Each line in the records below, from the one that contains "a null pointer" to the one that contains "rwlock_init (r : N)", should be reproduced exactly, the first and last included.

BEGIN

(* ===== verification/PtLang.v ===== *)
(** * Programs with threads

    The calls of the thread tests on named objects (mutexes, condition variables,
    read-write locks, barriers, spin locks), for programs in the language of CLang.
    PtSem says what they do when a scheduler interleaves the threads. A step of a
    thread is a call, an assignment or the evaluation of a condition; accesses to
    memory are sequentially consistent. The steps of a state are a list, so that
    all schedules can be explored (PtCheck).

    [conf] says how the system behaves where the standard leaves it open, and
    which [fault] it has. Time is virtual: on a [prompt] system it passes only
    when no thread can move, so that a delay is longer than any computation;
    on the others it may pass at any moment, threads may be delayed for any time. *)

From stdpp Require Import base tactics numbers list gmap strings.
From S2P Require Import Prelude CLang.

Open Scope Z_scope.

Inductive kind : Set := Normal | Errorcheck | Recursive.

(** The fields of the attribute objects. *)
Inductive field : Set :=
| Type_ | Pshared | Protocol | Detachstate | Scope | Inheritsched | Schedpolicy | Clock
| Schedparam | Stack | Guardsize | Stacksize.

(** The calls, without the prefix [pthread_]. An absolute time is given in
    microseconds, [abs] by an expression, where [bad_nsec] stands for a [timespec]
    with an invalid [tv_nsec]; [create], [join], [self], [attr_get],
    [getspecific] and [gettime] store a value. [attr_*] are the functions of all attribute objects;
    a null pointer for an attribute is [None]; [Stack] is the address of a stack. [atexit]
    registers a function, which runs when the process has ended and nothing reads what
    it changes. [kill] is the signal whose
    handler is [h], [alarm] SIGALRM; [call_fn] is a call of a function of the program. *)
Inductive call (N : Type) : Type :=
| attr_init (a : N)
| attr_destroy (a : N)
| attr_set (a : N) (fd : field) (v : exp N)
| attr_get (a : N) (fd : field) (x : lval N)
| mutex_init (m : N) (attr : option N)
| mutex_destroy (m : N)
| mutex_lock (m : N)
| mutex_trylock (m : N)
| mutex_timedlock (m : N) (abs : exp N)
| mutex_unlock (m : N)
| cond_init (c : N)
| cond_destroy (c : N)
| cond_wait (c m : N)
| cond_timedwait (c m : N) (abs : exp N)
| cond_signal (c : N)
| cond_broadcast (c : N)
| rwlock_init (r : N)
| rwlock_destroy (r : N)
| rwlock_rdlock (r : N)
| rwlock_wrlock (r : N)
| rwlock_tryrdlock (r : N)
| rwlock_trywrlock (r : N)
| rwlock_timedrdlock (r : N) (abs : exp N)
| rwlock_timedwrlock (r : N) (abs : exp N)
| rwlock_unlock (r : N)
| barrier_init (b : N) (n : exp N)
| barrier_destroy (b : N)
| barrier_wait (b : N)
| spin_init (l : N)
| spin_destroy (l : N)
| spin_lock (l : N)
| spin_trylock (l : N)
| spin_unlock (l : N)
| sem_init (l : N) (n : exp N)
| sem_destroy (l : N)
| sem_wait (l : N)
| sem_post (l : N)
| once (o f : N)
| create (t : option (lval N)) (attr : option N) (f : N)
| join (t : exp N) (value : option (lval N))
| detach (t : exp N)
| usleep (us : exp N)
| gettime (now : lval N)
| alarm (us : exp N) (h : N)
| kill (t : exp N) (h : N)
| self (x : lval N)
| cancel (t : exp N)
| setcancelstate (enable : bool)
| setcanceltype (async : bool)
| testcancel
| cleanup_push (h : N)
| cleanup_pop (run : bool)
| key_create (k : N) (dtor : option N)
| key_delete (k : N)
| setspecific (k : N) (v : exp N)
| getspecific (k : N) (x : lval N)
| call_fn (f : N)
| atexit (f : N).
Arguments attr_init {N} a.
Arguments attr_destroy {N} a.
Arguments attr_set {N} a fd v.
Arguments attr_get {N} a fd x.
Arguments mutex_init {N} m attr.
Arguments mutex_destroy {N} m.
Arguments mutex_lock {N} m.
Arguments mutex_trylock {N} m.
Arguments mutex_timedlock {N} m abs.
Arguments mutex_unlock {N} m.
Arguments cond_init {N} c.
Arguments cond_destroy {N} c.
Arguments cond_wait {N} c m.
Arguments cond_timedwait {N} c m abs.
Arguments cond_signal {N} c.
Arguments cond_broadcast {N} c.
Arguments rwlock_init {N} r.
Arguments rwlock_destroy {N} r.
Arguments rwlock_rdlock {N} r.
Arguments rwlock_wrlock {N} r.
Arguments rwlock_tryrdlock {N} r.
Arguments rwlock_trywrlock {N} r.
Arguments rwlock_timedrdlock {N} r abs.
Arguments rwlock_timedwrlock {N} r abs.
Arguments rwlock_unlock {N} r.
Arguments barrier_init {N} b n.
Arguments barrier_destroy {N} b.
Arguments barrier_wait {N} b.
Arguments spin_init {N} l.
Arguments spin_destroy {N} l.
Arguments spin_lock {N} l.
Arguments spin_trylock {N} l.
Arguments spin_unlock {N} l.
Arguments sem_init {N} l n.
Arguments sem_destroy {N} l.
Arguments sem_wait {N} l.
Arguments sem_post {N} l.
Arguments once {N} o f.
Arguments create {N} t attr f.
Arguments join {N} t value.
Arguments detach {N} t.
Arguments usleep {N} us.
Arguments gettime {N} now.
Arguments alarm {N} us h.
Arguments kill {N} t h.
Arguments self {N} x.
Arguments cancel {N} t.
Arguments setcancelstate {N} enable.
Arguments setcanceltype {N} async.
Arguments testcancel {N}.
Arguments cleanup_push {N} h.
Arguments cleanup_pop {N} run.
Arguments key_create {N} k dtor.
Arguments key_delete {N} k.
Arguments setspecific {N} k v.
Arguments getspecific {N} k x.
Arguments call_fn {N} f.
Arguments atexit {N} f.

Definition bad_nsec : Z := -1000000000000.

Notation stmt := (cstmt call).
Notation instr := (cinstr call).

Definition sleep (s : Z) : stmt := Do (usleep (Num (s * 1000000))) Ignore.

(** [do sleep(1); while (e && cnt++ < n);] where [cnt] is [k] before. *)
Definition poll (k n : Z) (e : exp string) : list stmt :=
  [LLoc "cnt" ::= k; sleep 1;
   While (e && (Loc "cnt" < n))%pt [LLoc "cnt" ::= Loc "cnt" + 1; sleep 1]].

(** A program: its functions, [main] and the handlers among them, and the
    objects with static initialisers. *)
Record prog : Type := Prog {
  funs : list (string * list stmt);
  static_mutexes : list string;
  static_conds : list string }.

(** Names become numbers. *)
Section Names.
Context (var : string → nat) (fn : string → nat).

Notation exp_names := (exp_names var).
Notation lval_names := (lval_names var).

Definition call_names (c : call string) : call nat :=
  match c with
  | attr_init a => attr_init (var a)
  | attr_destroy a => attr_destroy (var a)
  | attr_set a fd v => attr_set (var a) fd (exp_names v)
  | attr_get a fd x => attr_get (var a) fd (lval_names x)
  | mutex_init m attr => mutex_init (var m) (var <$> attr)
  | mutex_destroy m => mutex_destroy (var m)
  | mutex_lock m => mutex_lock (var m)
  | mutex_trylock m => mutex_trylock (var m)
  | mutex_timedlock m abs => mutex_timedlock (var m) (exp_names abs)
  | mutex_unlock m => mutex_unlock (var m)
  | cond_init c => cond_init (var c)
  | cond_destroy c => cond_destroy (var c)
  | cond_wait c m => cond_wait (var c) (var m)
  | cond_timedwait c m abs => cond_timedwait (var c) (var m) (exp_names abs)
  | cond_signal c => cond_signal (var c)
  | cond_broadcast c => cond_broadcast (var c)
  | rwlock_init r => rwlock_init (var r)
  | rwlock_destroy r => rwlock_destroy (var r)
  | rwlock_rdlock r => rwlock_rdlock (var r)
  | rwlock_wrlock r => rwlock_wrlock (var r)
  | rwlock_tryrdlock r => rwlock_tryrdlock (var r)
  | rwlock_trywrlock r => rwlock_trywrlock (var r)
  | rwlock_timedrdlock r abs => rwlock_timedrdlock (var r) (exp_names abs)
  | rwlock_timedwrlock r abs => rwlock_timedwrlock (var r) (exp_names abs)
  | rwlock_unlock r => rwlock_unlock (var r)
  | barrier_init b n => barrier_init (var b) (exp_names n)
  | barrier_destroy b => barrier_destroy (var b)
  | barrier_wait b => barrier_wait (var b)
  | spin_init l => spin_init (var l)
  | spin_destroy l => spin_destroy (var l)
  | spin_lock l => spin_lock (var l)
  | spin_trylock l => spin_trylock (var l)
  | spin_unlock l => spin_unlock (var l)
  | sem_init l n => sem_init (var l) (exp_names n)
  | sem_destroy l => sem_destroy (var l)
  | sem_wait l => sem_wait (var l)
  | sem_post l => sem_post (var l)
  | once o f => once (var o) (fn f)
  | create t attr f => create (lval_names <$> t) (var <$> attr) (fn f)
  | join t value => join (exp_names t) (lval_names <$> value)
  | detach t => detach (exp_names t)
  | usleep us => usleep (exp_names us)
  | gettime now => gettime (lval_names now)
  | alarm us h => alarm (exp_names us) (fn h)
  | kill t h => kill (exp_names t) (fn h)
  | self x => self (lval_names x)
  | cancel t => cancel (exp_names t)
  | setcancelstate enable => setcancelstate enable
  | setcanceltype async => setcanceltype async
  | testcancel => testcancel
  | cleanup_push h => cleanup_push (fn h)
  | cleanup_pop run => cleanup_pop run
  | key_create k dtor => key_create (var k) (fn <$> dtor)
  | key_delete k => key_delete (var k)
  | setspecific k v => setspecific (var k) (exp_names v)
  | getspecific k x => getspecific (var k) (lval_names x)
  | call_fn f => call_fn (fn f)
  | atexit f => atexit (fn f)
  end.

End Names.

(** ** The names of a program *)

Definition option_vars (x : option (lval string)) : list string :=
  match x with Some x => lval_vars x | None => [] end.

Definition option_list (x : option string) : list string :=
  match x with Some x => [x] | None => [] end.

Definition call_vars (c : call string) : list string :=
  match c with
  | attr_init a => [a]
  | attr_destroy a => [a]
  | attr_set a _ v => [a] ++ exp_vars v
  | attr_get a _ x => [a] ++ lval_vars x
  | mutex_init m attr => [m] ++ option_list attr
  | mutex_destroy m => [m]
  | mutex_lock m => [m]
  | mutex_trylock m => [m]
  | mutex_timedlock m abs => [m] ++ exp_vars abs
  | mutex_unlock m => [m]
  | cond_init c => [c]
  | cond_destroy c => [c]
  | cond_wait c m => [c] ++ [m]
  | cond_timedwait c m abs => [c] ++ [m] ++ exp_vars abs
  | cond_signal c => [c]
  | cond_broadcast c => [c]
  | rwlock_init r => [r]
  | rwlock_destroy r => [r]
  | rwlock_rdlock r => [r]
  | rwlock_wrlock r => [r]
  | rwlock_tryrdlock r => [r]
  | rwlock_trywrlock r => [r]
  | rwlock_timedrdlock r abs => [r] ++ exp_vars abs
  | rwlock_timedwrlock r abs => [r] ++ exp_vars abs
  | rwlock_unlock r => [r]
  | barrier_init b n => [b] ++ exp_vars n
  | barrier_destroy b => [b]
  | barrier_wait b => [b]
  | spin_init l => [l]
  | spin_destroy l => [l]
  | spin_lock l => [l]
  | spin_trylock l => [l]
  | spin_unlock l => [l]
  | sem_init l n => [l] ++ exp_vars n
  | sem_destroy l => [l]
  | sem_wait l => [l]
  | sem_post l => [l]
  | once o _ => [o]
  | create t attr _ => option_vars t ++ option_list attr
  | join t value => exp_vars t ++ option_vars value
  | detach t => exp_vars t
  | usleep us => exp_vars us
  | gettime now => lval_vars now
  | alarm us _ => exp_vars us
  | kill t _ => exp_vars t
  | self x => lval_vars x
  | cancel t => exp_vars t
  | setcancelstate _ => []
  | setcanceltype _ => []
  | testcancel => []
  | cleanup_push _ => []
  | cleanup_pop _ => []
  | key_create k _ => [k]
  | key_delete k => [k]
  | setspecific k v => [k] ++ exp_vars v
  | getspecific k x => [k] ++ lval_vars x
  | call_fn _ => []
  | atexit _ => []
  end.

(** Each name once, those of the static objects first. *)
Definition names (p : prog) : list string :=
  distinct (static_mutexes p ++ static_conds p ++
    concat ((λ f, concat (stmt_vars call_vars <$> f.2)) <$> funs p)).

Definition code : Type := list (list instr).
Definition compile_prog (p : prog) : code :=
  let vars := names p in
  let fns := fst <$> funs p in
  let var x := position x vars in
  (λ f, compile_fun var (call_names var (λ g, position g fns)) f.2) <$> funs p.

END

# Worked solution
    a null pointer for an attribute is [None]; [Stack] is the address of a stack. [atexit]
    registers a function, which runs when the process has ended and nothing reads what
    it changes. [kill] is the signal whose
    handler is [h], [alarm] SIGALRM; [call_fn] is a call of a function of the program. *)
Inductive call (N : Type) : Type :=
| attr_init (a : N)
| attr_destroy (a : N)
| attr_set (a : N) (fd : field) (v : exp N)
| attr_get (a : N) (fd : field) (x : lval N)
| mutex_init (m : N) (attr : option N)
| mutex_destroy (m : N)
| mutex_lock (m : N)
| mutex_trylock (m : N)
| mutex_timedlock (m : N) (abs : exp N)
| mutex_unlock (m : N)
| cond_init (c : N)
| cond_destroy (c : N)
| cond_wait (c m : N)
| cond_timedwait (c m : N) (abs : exp N)
| cond_signal (c : N)
| cond_broadcast (c : N)
| rwlock_init (r : N)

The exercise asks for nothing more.